• _What the task requires_
Transcribe exactly the line containing "arrangement_ok ids layout -> live_ok" plus every later line in the data.

#### Given data

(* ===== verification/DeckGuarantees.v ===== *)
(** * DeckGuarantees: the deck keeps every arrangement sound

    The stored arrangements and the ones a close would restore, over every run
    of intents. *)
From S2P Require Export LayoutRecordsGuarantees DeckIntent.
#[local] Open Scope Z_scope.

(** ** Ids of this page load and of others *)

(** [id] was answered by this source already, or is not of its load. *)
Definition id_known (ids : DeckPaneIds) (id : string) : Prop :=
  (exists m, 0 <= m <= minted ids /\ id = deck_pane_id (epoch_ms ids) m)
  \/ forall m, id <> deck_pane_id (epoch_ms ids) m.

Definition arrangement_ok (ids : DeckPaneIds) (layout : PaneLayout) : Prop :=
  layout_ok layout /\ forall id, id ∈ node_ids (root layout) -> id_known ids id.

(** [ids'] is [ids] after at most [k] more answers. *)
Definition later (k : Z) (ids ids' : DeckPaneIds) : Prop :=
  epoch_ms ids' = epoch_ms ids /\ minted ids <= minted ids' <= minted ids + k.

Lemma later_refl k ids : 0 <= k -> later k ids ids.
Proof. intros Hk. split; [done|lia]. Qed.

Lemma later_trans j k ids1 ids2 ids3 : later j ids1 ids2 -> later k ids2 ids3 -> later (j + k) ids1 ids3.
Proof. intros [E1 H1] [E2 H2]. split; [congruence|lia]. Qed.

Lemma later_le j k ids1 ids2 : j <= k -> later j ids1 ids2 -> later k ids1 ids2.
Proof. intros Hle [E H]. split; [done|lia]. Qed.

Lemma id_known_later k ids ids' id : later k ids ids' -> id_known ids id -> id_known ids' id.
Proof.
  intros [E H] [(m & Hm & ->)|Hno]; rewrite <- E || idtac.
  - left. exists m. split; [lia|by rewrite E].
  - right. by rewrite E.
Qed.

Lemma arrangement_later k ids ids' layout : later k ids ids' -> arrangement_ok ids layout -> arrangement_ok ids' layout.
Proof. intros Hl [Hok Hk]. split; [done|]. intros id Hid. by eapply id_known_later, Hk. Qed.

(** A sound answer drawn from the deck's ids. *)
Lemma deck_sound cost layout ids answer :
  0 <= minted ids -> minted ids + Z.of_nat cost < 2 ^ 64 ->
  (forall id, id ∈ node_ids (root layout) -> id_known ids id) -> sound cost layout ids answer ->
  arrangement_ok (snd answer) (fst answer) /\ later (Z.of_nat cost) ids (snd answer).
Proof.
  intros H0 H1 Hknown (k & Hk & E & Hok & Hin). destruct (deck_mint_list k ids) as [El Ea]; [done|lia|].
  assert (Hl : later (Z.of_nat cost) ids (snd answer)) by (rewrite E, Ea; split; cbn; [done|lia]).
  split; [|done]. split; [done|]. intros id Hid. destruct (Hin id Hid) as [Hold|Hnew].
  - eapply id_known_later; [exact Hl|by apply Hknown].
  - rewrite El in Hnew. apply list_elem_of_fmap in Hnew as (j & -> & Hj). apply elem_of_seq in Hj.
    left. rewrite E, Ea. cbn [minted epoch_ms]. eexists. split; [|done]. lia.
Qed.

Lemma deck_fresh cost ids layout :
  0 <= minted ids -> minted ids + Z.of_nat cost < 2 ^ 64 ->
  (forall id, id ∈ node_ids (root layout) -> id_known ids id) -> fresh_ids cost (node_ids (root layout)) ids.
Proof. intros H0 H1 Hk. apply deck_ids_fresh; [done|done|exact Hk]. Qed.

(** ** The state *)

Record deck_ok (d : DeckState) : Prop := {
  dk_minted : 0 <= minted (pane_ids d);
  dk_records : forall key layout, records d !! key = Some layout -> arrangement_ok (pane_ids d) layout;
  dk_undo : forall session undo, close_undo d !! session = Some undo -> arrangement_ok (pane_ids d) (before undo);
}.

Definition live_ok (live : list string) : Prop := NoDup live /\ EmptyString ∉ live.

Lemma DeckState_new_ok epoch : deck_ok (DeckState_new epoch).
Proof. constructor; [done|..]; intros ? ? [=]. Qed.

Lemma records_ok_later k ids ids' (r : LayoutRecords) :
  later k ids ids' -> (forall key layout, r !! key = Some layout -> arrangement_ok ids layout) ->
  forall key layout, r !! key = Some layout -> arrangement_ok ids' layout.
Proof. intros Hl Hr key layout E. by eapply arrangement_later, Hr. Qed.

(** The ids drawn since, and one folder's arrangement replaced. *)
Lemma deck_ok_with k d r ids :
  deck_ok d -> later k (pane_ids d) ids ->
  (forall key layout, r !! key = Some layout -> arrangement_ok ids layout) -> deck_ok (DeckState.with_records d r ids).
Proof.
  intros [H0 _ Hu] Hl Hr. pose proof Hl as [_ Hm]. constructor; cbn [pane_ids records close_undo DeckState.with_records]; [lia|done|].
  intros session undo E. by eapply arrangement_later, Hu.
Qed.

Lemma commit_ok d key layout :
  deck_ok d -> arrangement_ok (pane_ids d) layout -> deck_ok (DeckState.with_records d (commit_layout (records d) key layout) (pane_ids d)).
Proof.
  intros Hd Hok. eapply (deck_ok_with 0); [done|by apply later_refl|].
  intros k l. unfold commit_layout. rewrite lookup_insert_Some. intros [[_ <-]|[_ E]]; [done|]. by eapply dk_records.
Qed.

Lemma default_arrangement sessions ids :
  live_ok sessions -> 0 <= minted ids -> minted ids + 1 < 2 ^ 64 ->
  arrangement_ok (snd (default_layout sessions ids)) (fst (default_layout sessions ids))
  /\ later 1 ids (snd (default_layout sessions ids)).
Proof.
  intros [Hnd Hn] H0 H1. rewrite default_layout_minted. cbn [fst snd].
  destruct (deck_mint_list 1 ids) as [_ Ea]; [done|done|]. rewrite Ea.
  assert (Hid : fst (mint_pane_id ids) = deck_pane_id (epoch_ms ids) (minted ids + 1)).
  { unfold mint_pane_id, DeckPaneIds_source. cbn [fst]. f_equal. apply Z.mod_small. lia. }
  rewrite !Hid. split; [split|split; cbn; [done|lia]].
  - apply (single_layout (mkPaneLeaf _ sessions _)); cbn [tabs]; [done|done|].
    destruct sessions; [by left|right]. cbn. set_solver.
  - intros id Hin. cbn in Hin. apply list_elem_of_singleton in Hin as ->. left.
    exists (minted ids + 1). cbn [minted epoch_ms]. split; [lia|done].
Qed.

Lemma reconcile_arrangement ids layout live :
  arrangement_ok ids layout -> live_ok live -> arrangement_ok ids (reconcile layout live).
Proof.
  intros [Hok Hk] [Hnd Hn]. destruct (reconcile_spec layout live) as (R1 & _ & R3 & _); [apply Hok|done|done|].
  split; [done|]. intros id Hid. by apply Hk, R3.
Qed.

########

• _Task result_
  arrangement_ok ids layout -> live_ok live -> arrangement_ok ids (reconcile layout live).
Proof.
  intros [Hok Hk] [Hnd Hn]. destruct (reconcile_spec layout live) as (R1 & _ & R3 & _); [apply Hok|done|done|].
  split; [done|]. intros id Hid. by apply Hk, R3.
Qed.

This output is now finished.